DIME-Web’s operational team essentially relies on two engineers recruited in 2011 and 2012, who pool their working time with the Sciences Po medialab, an approach that notably provides access to more varied skills (designers, expert JavaScript developers, researchers…).
Supporting research projects encompasses different realities, which demand different levels of input. One-off requests for help, which are also often requests for guidance, are dealt with at Sciences Po’s monthly open-doors workshop at the medialab. This is often the occasion for initial contacts, which may then develop into a paying service. DIME-Web also gives courses to groups of researchers and PhD candidates, either in a project support role, or independently, for example at summer schools. Since 2014, both members and nonmembers of the Equipex consortium have been charged a fee for access to the facility for support, training or joint research development, which therefore helps to finance the development of the generic tools.
A specific DIME-Web Scientific and Technical Committee (STC) monitors the project selection process and the orientation of the programme, through one annual face-to-face meeting and ongoing digital interchanges. Since 2014, selection and support for small projects that require rapid response without costly developments (by contrast with the bigger projects) have been delegated to the operational team and the STC’s role is confined to annual oversight.


Since 2011, the Web instrument has been responsible for the creation of several dedicated digital social science tools, has provided direct assistance and training in some 20 projects, and indirect support for a wide range of users of its tools in France and internationally, not only in the academic and teaching worlds, but also in those of journalism and civil society action. The instrument’s activities have also contributed to theoretical research on network visualisation and spatialisation algorithms.
The use of DIME-Web tools, in particular Hyphe, is also taught on Masters courses by academics and in lycées through the IDEFI FORCCAST teaching programme run by Sciences Po, which has funded the development of an additional, more pedagogical, Hyphe user interface, which enables students to use Hyphe in a dedicated web browser, Hyphe-Browser.
Since most of the tools are free and open source, they are regularly used, downloaded and installed, as they have been at UCLA (USA), King’s College (UK), Aalborg University and ITU (Denmark), UNIL (Switzerland), FMSH, EHESS, and the Universities of Lille 3, Rennes 2, Paris Nanterre, Paris Descartes and Paris-Est Marne La Vallée (France). There are also several cases of Hyphe being used by isolated researchers or even people outside the academic world: for example, a German researcher published in a conference paper an analysis of the extreme right in his country using Hyphe, activists at Utopies Concrètes have produced a map of civil society organisations, an analysis of fake news carried out by an American journalist with Hyphe was published on Medium.


The success of Hyphe in both the academic and teaching worlds suggests the possibility of developing the tool as a source of revenue in the form of Software As A Service (SAAS): although open source, the Hyphe software is nevertheless difficult to install without certain IT skills, which often puts users off, and it can also quickly become very greedy in processing time and storage space.

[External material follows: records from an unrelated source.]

(** * FraudCallDetector: the conversion scripts, embedded and verified

    The repository is a handful of linear Python scripts.  The parts that
    carry logic are

    - the mean pooling and L2 normalisation of the ONNX test inference
      (scripts/convert_minilm_to_onnx.py, step 6),
    - the vocabulary and tokenizer-configuration export (steps 4 and 5),
    - the quantisation fallback (step 3) and the way failures travel through
      the script,
    - the nearest-reference classification at the end of
      scripts/convert_minilm_to_tflite.py and its _fixed variant,
    - the placeholder embeddings of scripts/generate_embeddings_simple.py.

    Numbers.  NumPy computes in float32.  Two models of its arithmetic are
    used.  Which entries are combined, what broadcasting accepts, where a
    division by zero happens and what a comparison decides is stated over
    [NpFloat]: a finite value is a real number, the arithmetic on finite
    values is exact, and of IEEE 754 the three non-finite results are kept
    (two infinities and NaN), because a division by zero produces them
    instead of raising.  How close to 1 the norm of a normalised row is
    depends on rounding, overflow and underflow, and is stated over
    [Float32]: IEEE 754 binary32 arithmetic. *)

From Stdlib Require Import Reals Lra Lia List ZArith Bool Ascii.
From Stdlib Require String.
From Stdlib Require Import Permutation Sorted.
From Stdlib Require Import SpecFloat.
Import ListNotations.

Set Implicit Arguments.

(* ================================================================== *)
(** * Part I: definitions *)
(* ================================================================== *)

(** ** Floating-point values, up to rounding *)

Module NpFloat.

Local Open Scope R_scope.

Inductive fval : Type :=
| Fin (r : R)
| PInf
| NInf
| NaN.

(** Sign of a real, as a three-way comparison with zero. *)
Definition sgn (r : R) : comparison :=
  match total_order_T r 0 with
  | inleft (left _) => Lt
  | inleft (right _) => Eq
  | inright _ => Gt
  end.

Definition is_finite (x : fval) : bool :=
  match x with Fin _ => true | _ => false end.
(** * Keybinding conflict scanner: shallow embedding and verification

    The development follows [src/extension.ts] (the scanner, the presenter
    and the resolver classes) and [src/types.ts].

    Strings.  A JavaScript string is modelled as a [string] whose characters
    are code units in the Latin-1 range (0..255); [toLowerCase], [trim] and the
    regular expression classes used by the code are written out for that
    range.  Arrays are lists; a [Map] iterated in insertion order is an
    association list; a [Set] only queried with [has] and [size] is a
    [ListSet.set].

    The user's file.  keybindings.json is modelled by what the code finds in
    it once the comments are cut out and [JSON.parse] has run, and an
    element of the parsed array by what the code reads of it (its
    [command], [key] and [when]).  [JSON.parse] itself is not modelled; the
    cutting of the comments and the text that [JSON.stringify] gives for
    the entries that the resolver creates are. *)

From Stdlib Require Import List Bool Arith ZArith NArith Lia.
From Stdlib Require Import Ascii String ListSet Permutation Sorted.
From Stdlib Require Import RelationClasses.
From Stdlib Require Import DecimalString.
Import ListNotations.

Local Open Scope string_scope.
Local Open Scope list_scope.

(** ** JavaScript primitives used by the code *)

Module JS.

(** [String.prototype.toLowerCase] on one code unit of the Latin-1 range:
    A-Z and the accented capitals U+00C0..U+00DE (U+00D7, the multiplication
    sign, apart) move up by 32. *)
Definition toLowerCaseUnit (c : ascii) : ascii :=
  let n := N_of_ascii c in
  if (((65 <=? n) && (n <=? 90)) ||
      ((192 <=? n) && (n <=? 222) && negb (n =? 215)))%N
  then ascii_of_N (n + 32) else c.

Fixpoint toLowerCase (s : string) : string :=
  match s with
  | EmptyString => EmptyString
  | String c r => String (toLowerCaseUnit c) (toLowerCase r)
  end.

(** White space of [trim] and of the regular expression class [\s], in the
    Latin-1 range: TAB, LF, VT, FF, CR, SP and NBSP. *)
Definition isWhiteSpace (c : ascii) : bool :=
  let n := N_of_ascii c in
  (((9 <=? n) && (n <=? 13)) || (n =? 32) || (n =? 160))%N.

Definition isEmpty (s : string) : bool :=
  match s with EmptyString => true | _ => false end.

Fixpoint trimStart (s : string) : string :=
  match s with
  | EmptyString => EmptyString
  | String c r => if isWhiteSpace c then trimStart r else s
  end.

Fixpoint trimEnd (s : string) : string :=
  match s with
  | EmptyString => EmptyString
  | String c r =>
      let r' := trimEnd r in
      if isWhiteSpace c && isEmpty r' then EmptyString else String c r'
  end.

We therefore plan to adapt Hyphe for scaling up, by automating its deployment in the Cloud. This change should permit the development of a different business model, based on wider dissemination and more opportunities for revenue from training.
In addition, the DIME-Web team will work on the maintenance, consolidation and documentation of the catalogue of open source tools and methods, to ensure that they outlive the Equipex programme. For example, by adding qualitative selection and categorisation tools to the Gazouilloire application, or quantitative tools for visual exploration.
And finally, the production of free, open source tools for the implementation of digital methods in the Humanities and Social Sciences will continue beyond the DIME-Web programme within Sciences Po’s medialab and its community of users and partners.